If you've ever created a 3D model using surfaces, you know how static they tend to be. In fact, once you created a surface, there was really no easy way to edit its shape. Because of this, over the last few years, surfaces have fallen out of favor, and most modeling has been done using Solids or Mesh. Well, surface modeling has been completely reborn in AutoCAD 2011. Surfaces are now easy to create, easy to edit, they can maintain their association to the geometry that created them, and they can also be sculpted into freeform shapes.
To introduce you to the new surface modeling capabilities, I'd like to do something a little different in this chapter. Rather than doing several small lessons with multiple examples, I think it would be fun to do a project. I'm going to open a rendered image. This wagon was created almost entirely with surface objects. Over the next few lessons, we're going to create this assembly, one component at a time, and while creating each component we will focus on one of the new aspects of surface modeling. This way we'll cover all the features, we will see the tools used in a typical workflow, and when we're finished, we'll produce a photorealistic rendering of our final model.
Let's return to AutoCAD. Since we're going to be working on a comprehensive multipart project, I have got a couple of ground rules for you to consider as we work. First of all, make sure you're familiar with using the Orbit command. We'll be using that tool a lot. To orbit your view, you can hold down the Shift key on your keyboard and the scroll wheel on your mouse, and then as you move your mouse you can orbit your view around the outside of your 3D part. That's why I have given you this drawing of this airplane, so you can practice. Make sure you are very comfortable with adjusting your view in 3D space.

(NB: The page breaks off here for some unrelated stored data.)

(* ===== verification/Flow.v ===== *)
(** * Jumps on conditions, condition bytes and loops

    [jxx.c], [setxx.c], [loopxx.c], [jcxz.c] and [update_relative_ip] of
    [c_xfer.c].  Of the limit checks of [update_relative_ip] none is compiled in:
    the build defines neither [TAKE_REAL_MODE_LIMIT_FAULT] nor
    [TAKE_PROT_MODE_LIMIT_FAILURE]. *)

From S2P Require Import Prelude Cpu Arith Shift.

Module Flow.
Import Arith Shift.

Definition update_relative_ip (rel_offset : Z) (c : cpu) : cpu :=
  let new_dest := u32 (ip c + rel_offset) in
  let new_dest := if operand_size c =? USE16 then new_dest .& WORD_MASK else new_dest in
  SET_took_relative_jump true (SET_ip new_dest c).

(** ** Conditional jumps *)

Definition JB (rel_offset : Z) (c : cpu) : cpu :=
  let f := fl c in if negb (CF f =? 0) then update_relative_ip rel_offset c else c.
Definition JBE (rel_offset : Z) (c : cpu) : cpu :=
  let f := fl c in if negb (CF f =? 0) || negb (ZF f =? 0) then update_relative_ip rel_offset c else c.
Definition JL (rel_offset : Z) (c : cpu) : cpu :=
  let f := fl c in if negb (SF f =? OF f) then update_relative_ip rel_offset c else c.
Definition JLE (rel_offset : Z) (c : cpu) : cpu :=
  let f := fl c in if negb (SF f =? OF f) || negb (ZF f =? 0) then update_relative_ip rel_offset c else c.
Definition JNB (rel_offset : Z) (c : cpu) : cpu :=
  let f := fl c in if CF f =? 0 then update_relative_ip rel_offset c else c.
Definition JNBE (rel_offset : Z) (c : cpu) : cpu :=
  let f := fl c in if (CF f =? 0) && (ZF f =? 0) then update_relative_ip rel_offset c else c.
Definition JNL (rel_offset : Z) (c : cpu) : cpu :=
  let f := fl c in if SF f =? OF f then update_relative_ip rel_offset c else c.
Definition JNLE (rel_offset : Z) (c : cpu) : cpu :=
  let f := fl c in if (SF f =? OF f) && (ZF f =? 0) then update_relative_ip rel_offset c else c.
Definition JNO (rel_offset : Z) (c : cpu) : cpu :=
  let f := fl c in if OF f =? 0 then update_relative_ip rel_offset c else c.
Definition JNP (rel_offset : Z) (c : cpu) : cpu :=
  let f := fl c in if PF f =? 0 then update_relative_ip rel_offset c else c.
Definition JNS (rel_offset : Z) (c : cpu) : cpu :=
  let f := fl c in if SF f =? 0 then update_relative_ip rel_offset c else c.
Definition JNZ (rel_offset : Z) (c : cpu) : cpu :=
  let f := fl c in if ZF f =? 0 then update_relative_ip rel_offset c else c.
Definition JO (rel_offset : Z) (c : cpu) : cpu :=
  let f := fl c in if negb (OF f =? 0) then update_relative_ip rel_offset c else c.
Definition JP (rel_offset : Z) (c : cpu) : cpu :=
  let f := fl c in if negb (PF f =? 0) then update_relative_ip rel_offset c else c.
Definition JS (rel_offset : Z) (c : cpu) : cpu :=
  let f := fl c in if negb (SF f =? 0) then update_relative_ip rel_offset c else c.
Definition JZ (rel_offset : Z) (c : cpu) : cpu :=
  let f := fl c in if negb (ZF f =? 0) then update_relative_ip rel_offset c else c.

(** ** Condition bytes: the value stored in the byte operand *)

Definition SETB (f : FLAGS) : Z := CF f.
Definition SETBE (f : FLAGS) : Z := Z.b2z (negb (CF f =? 0) || negb (ZF f =? 0)).
Definition SETL (f : FLAGS) : Z := Z.b2z (negb (SF f =? OF f)).
Definition SETLE (f : FLAGS) : Z := Z.b2z (negb (SF f =? OF f) || negb (ZF f =? 0)).
Definition SETNB (f : FLAGS) : Z := Z.b2z (CF f =? 0).
Definition SETNBE (f : FLAGS) : Z := Z.b2z ((CF f =? 0) && (ZF f =? 0)).
Definition SETNL (f : FLAGS) : Z := Z.b2z (SF f =? OF f).
Definition SETNLE (f : FLAGS) : Z := Z.b2z ((SF f =? OF f) && (ZF f =? 0)).
Definition SETNO (f : FLAGS) : Z := Z.b2z (OF f =? 0).
Definition SETNP (f : FLAGS) : Z := Z.b2z (PF f =? 0).
Definition SETNS (f : FLAGS) : Z := Z.b2z (SF f =? 0).
Definition SETNZ (f : FLAGS) : Z := Z.b2z (ZF f =? 0).
Definition SETO (f : FLAGS) : Z := OF f.
Definition SETP (f : FLAGS) : Z := PF f.
Definition SETS (f : FLAGS) : Z := SF f.
Definition SETZ (f : FLAGS) : Z := ZF f.

(** ** Loops *)

Definition LOOP16 (rel_offset : Z) (c : cpu) : cpu :=
  let c := SET_WR A_CX (u32 (GET_WR A_CX c - 1)) c in
  if negb (GET_WR A_CX c =? 0) then update_relative_ip rel_offset c else c.
Definition LOOP32 (rel_offset : Z) (c : cpu) : cpu :=
  let c := SET_GR A_ECX (u32 (GET_GR A_ECX c - 1)) c in
  if negb (GET_GR A_ECX c =? 0) then update_relative_ip rel_offset c else c.
Definition LOOPE16 (rel_offset : Z) (c : cpu) : cpu :=
  let c := SET_WR A_CX (u32 (GET_WR A_CX c - 1)) c in
  if negb (GET_WR A_CX c =? 0) && negb (ZF (fl c) =? 0) then update_relative_ip rel_offset c else c.
Definition LOOPE32 (rel_offset : Z) (c : cpu) : cpu :=
  let c := SET_GR A_ECX (u32 (GET_GR A_ECX c - 1)) c in
  if negb (GET_GR A_ECX c =? 0) && negb (ZF (fl c) =? 0) then update_relative_ip rel_offset c else c.
Definition LOOPNE16 (rel_offset : Z) (c : cpu) : cpu :=
  let c := SET_WR A_CX (u32 (GET_WR A_CX c - 1)) c in
  if negb (GET_WR A_CX c =? 0) && (ZF (fl c) =? 0) then update_relative_ip rel_offset c else c.
Definition LOOPNE32 (rel_offset : Z) (c : cpu) : cpu :=
  let c := SET_GR A_ECX (u32 (GET_GR A_ECX c - 1)) c in
  if negb (GET_GR A_ECX c =? 0) && (ZF (fl c) =? 0) then update_relative_ip rel_offset c else c.

Definition JCXZ (rel_offset : Z) (c : cpu) : cpu :=
  if GET_WR A_CX c =? 0 then update_relative_ip rel_offset c else c.
Definition JECXZ (rel_offset : Z) (c : cpu) : cpu :=
  if GET_GR A_ECX c =? 0 then update_relative_ip rel_offset c else c.

(** ** The sixteen conditions *)

Inductive cc := | CB | CBE | CL | CLE | CNB | CNBE | CNL | CNLE | CNO | CNP | CNS | CNZ | CO | CP | CS | CZ.

Definition jcc (k : cc) : Z -> cpu -> cpu :=
  match k with
  | CB => JB | CBE => JBE | CL => JL | CLE => JLE | CNB => JNB | CNBE => JNBE | CNL => JNL | CNLE => JNLE | CNO => JNO | CNP => JNP | CNS => JNS | CNZ => JNZ | CO => JO | CP => JP | CS => JS | CZ => JZ
  end.

Definition setcc (k : cc) : FLAGS -> Z :=
  match k with
  | CB => SETB | CBE => SETBE | CL => SETL | CLE => SETLE | CNB => SETNB | CNBE => SETNBE | CNL => SETNL | CNLE => SETNLE | CNO => SETNO | CNP => SETNP | CNS => SETNS | CNZ => SETNZ | CO => SETO | CP => SETP | CS => SETS | CZ => SETZ
  end.

(** What a condition says of the operands of a comparison. *)
Definition holds (k : cc) (sz a b : Z) : bool :=
  let r := (a - b) mod 2 ^ sz in
  let lt := sgn sz a <? sgn sz b in
  let ov := negb (fits sz (sgn sz a - sgn sz b)) in
  match k with
  | CB => a <? b | CNB => negb (a <? b)
  | CBE => (a <? b) || (a =? b) | CNBE => negb (a <? b) && negb (a =? b)
  | CL => lt | CNL => negb lt
  | CLE => lt || (a =? b) | CNLE => negb lt && negb (a =? b)
  | CZ => a =? b | CNZ => negb (a =? b)
  | CS => sgn sz r <? 0 | CNS => negb (sgn sz r <? 0)
  | CO => ov | CNO => negb ov
  | CP => negb (parity8 r =? 0) | CNP => parity8 r =? 0
  end.

Lemma diff_zero sz a b :
  op_size sz -> 0 <= a < 2 ^ sz -> 0 <= b < 2 ^ sz -> ((a - b) mod 2 ^ sz =? 0) = (a =? b).
Proof.
  intros Hs Ha Hb. replace (a - b) with (a - b - 0) by lia. rewrite diff_mod by lia.
  apply eq_true_iff_eq. rewrite !Z.eqb_eq. destruct (Z.ltb_spec a (b + 0)); lia.
Qed.

(** SF differs from OF exactly when the signed comparison says less. *)
Lemma less_flags sz a b :
  op_size sz -> 0 <= a < 2 ^ sz -> 0 <= b < 2 ^ sz ->
  (Z.b2z (sgn sz ((a - b) mod 2 ^ sz) <? 0) =? Z.b2z (negb (fits sz (sgn sz a - sgn sz b))))
  = negb (sgn sz a <? sgn sz b).
Proof.
  intros Hs Ha Hb. destruct (operand_facts sz Hs) as (Hz & Hh & Hp).
  assert (Hr : 0 <= (a - b) mod 2 ^ sz < 2 ^ sz) by (apply Z.mod_pos_bound; lia).
  rewrite (sgn_lt0 sz Hs) by exact Hr. unfold fits. rewrite !(sgn_half sz Hs) by assumption.
  replace (a - b) with (a - b - 0) by lia. rewrite diff_mod, Z.sub_0_r, Z.add_0_r, Hp by lia.
  destruct (Z.ltb_spec a b), (Z.leb_spec (2 ^ (sz - 1)) a), (Z.leb_spec (2 ^ (sz - 1)) b);
    split_leb; try reflexivity; lia.
Qed.

Lemma b2z_eq0 b : (Z.b2z b =? 0) = negb b.
Proof. destruct b; reflexivity. Qed.

Lemma parity8_b2z r : parity8 r = Z.b2z (negb (parity8 r =? 0)).
Proof. unfold parity8. rewrite b2z_eq0. destruct (fold_right _ _ _); reflexivity. Qed.

Lemma cmp_flags sz a b f :
  op_size sz -> 0 <= a < 2 ^ sz -> 0 <= b < 2 ^ sz ->
  let g := CMP a b sz f in
  let r := (a - b) mod 2 ^ sz in
  CF g = Z.b2z (a <? b) /\ ZF g = Z.b2z (a =? b) /\ SF g = Z.b2z (sgn sz r <? 0)
  /\ OF g = Z.b2z (negb (fits sz (sgn sz a - sgn sz b))) /\ PF g = parity8 r
  /\ (SF g =? OF g) = negb (sgn sz a <? sgn sz b).
Proof.
  intros Hs Ha Hb g r. unfold g, r. rewrite CMP_SUB, SUB_eq by assumption.
  pose proof (less_flags sz a b Hs Ha Hb) as HL. rewrite <- (diff_zero sz a b Hs Ha Hb).
  unfold sub_spec, result_flags. rewrite !Z.sub_0_r, !Z.add_0_r. cbn [snd CF ZF SF OF PF
    SET_AF SET_CF SET_OF SET_SF SET_ZF SET_PF]. repeat split. exact HL.
Qed.

Lemma jcc_setcc k rel c :
  jcc k rel c = if setcc k (fl c) =? 0 then c else update_relative_ip rel c.
Proof.
  destruct k; unfold jcc, setcc;
    unfold JB, JBE, JL, JLE, JNB, JNBE, JNL, JNLE, JNO, JNP, JNS, JNZ, JO, JP, JS, JZ,
      SETB, SETBE, SETL, SETLE, SETNB, SETNBE, SETNL, SETNLE, SETNO, SETNP, SETNS, SETNZ,
      SETO, SETP, SETS, SETZ; rewrite ?b2z_eq0;
    repeat match goal with |- context [?x =? ?y] => destruct (x =? y) end; reflexivity.
Qed.

Lemma setcc_cmp k sz a b f :
  op_size sz -> 0 <= a < 2 ^ sz -> 0 <= b < 2 ^ sz ->
  setcc k (CMP a b sz f) = Z.b2z (holds k sz a b).
Proof.
  intros Hs Ha Hb. destruct (cmp_flags sz a b f Hs Ha Hb) as (EC & EZ & ES & EO & EP & EL).
  destruct k; unfold setcc, holds;
    unfold SETB, SETBE, SETL, SETLE, SETNB, SETNBE, SETNL, SETNLE, SETNO, SETNP, SETNS, SETNZ,
      SETO, SETP, SETS, SETZ; rewrite ?EL, ?EC, ?EZ, ?ES, ?EO, ?EP, ?b2z_eq0, ?negb_involutive;
    try reflexivity. apply parity8_b2z.
Qed.

(** ** Loops *)

Section LoopRun.
Context (body : cpu -> cpu) (rel : Z).
Context (Hbody : forall c, GET_WR A_CX (body c) = GET_WR A_CX c).

(** Run a loop whose body leaves CX alone: the number of rounds and the final
    state; [None] is running out of fuel. *)
Fixpoint loop_run (fuel : nat) (c : cpu) : option (Z * cpu) :=
  match fuel with
  | O => None
  | S fuel =>
      let c := LOOP16 rel (SET_took_relative_jump false (body c)) in
      if took_relative_jump c then
        match loop_run fuel c with Some (n, c) => Some (n + 1, c) | None => None end
      else Some (1, c)
  end.

(** Rounds left: CX of them, and a full turn when CX is zero. *)
Definition rounds (cx : Z) : Z := if cx =? 0 then 2 ^ 16 else cx.

Lemma LOOP16_cx c :
  GET_WR A_CX (LOOP16 rel c) = (GET_WR A_CX c - 1) mod 2 ^ 16
  /\ (took_relative_jump c = false ->
      took_relative_jump (LOOP16 rel c) = negb ((GET_WR A_CX c - 1) mod 2 ^ 16 =? 0)).
Proof.
  unfold LOOP16.
  assert (E : GET_WR A_CX (SET_WR A_CX (u32 (GET_WR A_CX c - 1)) c) = (GET_WR A_CX c - 1) mod 2 ^ 16).
  { rewrite (proj1 (GET_SET_WR A_CX _ c ltac:(unfold A_CX; lia))). unfold u16, u32. apply mod_mod_le; lia. }
  rewrite E. destruct (_ =? 0) eqn:Ez; cbn [negb].
  - split; [exact E | intros H; exact H].
  - split; [|reflexivity].
    change (GET_WR A_CX (update_relative_ip rel ?d)) with (GET_WR A_CX d). exact E.
Qed.

Lemma loop_run_spec n : forall c fuel,
  (1 <= n)%nat -> (n <= fuel)%nat -> rounds (GET_WR A_CX c) = Z.of_nat n ->
  exists c', loop_run fuel c = Some (Z.of_nat n, c') /\ GET_WR A_CX c' = 0.
Proof using Hbody.
  induction n as [|n IH]; intros c fuel Hn Hf Hr; [lia|].
  destruct fuel as [|fuel]; [lia|]. cbn [loop_run].
  set (c0 := SET_took_relative_jump false (body c)).
  destruct (LOOP16_cx c0) as [Ecx Ej]. specialize (Ej eq_refl).
  assert (Hc0 : GET_WR A_CX c0 = GET_WR A_CX c) by apply Hbody. rewrite Hc0 in Ecx, Ej.
  pose proof (u16_range (GET_GR A_CX c)) as Hcx. fold (GET_WR A_CX c) in Hcx.
  assert (Hnext : (GET_WR A_CX c - 1) mod 2 ^ 16 = Z.of_nat n).
  { unfold rounds in Hr. destruct (Z.eqb_spec (GET_WR A_CX c) 0) as [-> | ].
    - symmetry. apply Z.mod_unique with (-1); lia.
    - rewrite Z.mod_small; lia. }
  rewrite Hnext in Ecx, Ej. rewrite Ej. destruct n as [|n].
  - cbn. eexists. split; [reflexivity | exact Ecx].
  - destruct (IH (LOOP16 rel c0) fuel) as (c' & E & Hz); [lia | lia | |].
    { unfold rounds. rewrite Ecx. destruct (Z.eqb_spec (Z.of_nat (S n)) 0); lia. }
    rewrite E. replace (negb (Z.of_nat (S n) =? 0)) with true
      by (symmetry; apply negb_true_iff, Z.eqb_neq; lia).
    exists c'. split; [do 2 f_equal; lia | exact Hz].
Qed.
End LoopRun.

(** ** Theorems *)

(** Comparison and branch agree with the integers: after CMP of two operands
    of any size, each of the sixteen conditional jumps is taken, and each
    condition byte is 1, exactly when the condition it names holds (below is the
    unsigned, less the signed order, overflow that the signed difference does not
    fit). *)
Theorem compare_and_branch k sz a b rel c :
  op_size sz -> 0 <= a < 2 ^ sz -> 0 <= b < 2 ^ sz ->
  let c1 := modify_fl (CMP a b sz) c in
  jcc k rel c1 = (if holds k sz a b then update_relative_ip rel c1 else c1)
  /\ setcc k (fl c1) = Z.b2z (holds k sz a b).
Proof.
  intros Hs Ha Hb c1.
  assert (E : setcc k (fl c1) = Z.b2z (holds k sz a b)) by (apply setcc_cmp; assumption).
  split; [|exact E]. rewrite jcc_setcc, E, b2z_eq0. destruct (holds k sz a b); reflexivity.
Qed.

Lemma compare_and_branch_witness : setcc CL (CMP 0x80 1 8 flags0) = 1.
Proof.
  refine (proj2 (compare_and_branch CL 8 0x80 1 0 cpu0 _ _ _));
    [left; reflexivity | vm_compute | vm_compute]; split; congruence.
Defined.

(** LOOP terminates: a loop whose body leaves CX alone runs exactly CX
    rounds (2^16 when it starts with CX zero) and ends with CX zero. *)
Theorem loop_terminates body rel c fuel :
  (forall d, GET_WR A_CX (body d) = GET_WR A_CX d) ->
  rounds (GET_WR A_CX c) <= Z.of_nat fuel ->
  exists c', loop_run body rel fuel c = Some (rounds (GET_WR A_CX c), c') /\ GET_WR A_CX c' = 0.
Proof.
  intros Hb Hf. pose proof (u16_range (GET_GR A_CX c)) as Hcx. fold (GET_WR A_CX c) in Hcx.
  assert (Hr : 1 <= rounds (GET_WR A_CX c)) by (unfold rounds; destruct (Z.eqb_spec (GET_WR A_CX c) 0); lia).
  destruct (loop_run_spec body rel Hb (Z.to_nat (rounds (GET_WR A_CX c))) c fuel) as (c' & E & Hz); [lia.. |].
  exists c'. rewrite Z2Nat.id in E by lia. auto.
Qed.

Lemma loop_terminates_witness :
  exists c', loop_run (fun d => d) 0 5 (SET_WR A_CX 3 cpu0) = Some (3, c') /\ GET_WR A_CX c' = 0.
Proof.
  refine (loop_terminates (fun d => d) 0 (SET_WR A_CX 3 cpu0) 5 _ _); [reflexivity|].
  vm_compute. congruence.
Defined.

End Flow.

Now let's talk about what you can do if you have problems. For instance, if you see something is working for me on my screen but it's not working for you, I'd like you to try some things. If you're having trouble selecting your geometry or editing your model, I'd like you to do this. Right-click on your ViewCube and change your view to Parallel. sometimes making this change is enough to fix the issue. Another thing you can try, you can open up your Subobject panel and try turning off Culling. Culling controls the highlighting of our 3D objects on screen.
It also controls how AutoCAD sees our geometry. So turning this feature off might also solve your problem. Finally, and most important, be careful with your running object snaps. I'm going to right-click on my Object Snap Mode because I want to show you that I'm going to be running a center as well as an endpoint object snap, and that's it. If you have too many running object snaps, you'll run the risk of grabbing a bad coordinate. Well, whenever you are ready, we'll get to work on our first component. I think you're going to find with all of the new changes made to surface objects, they just might be the tool you look to first when you're creating a conceptual design.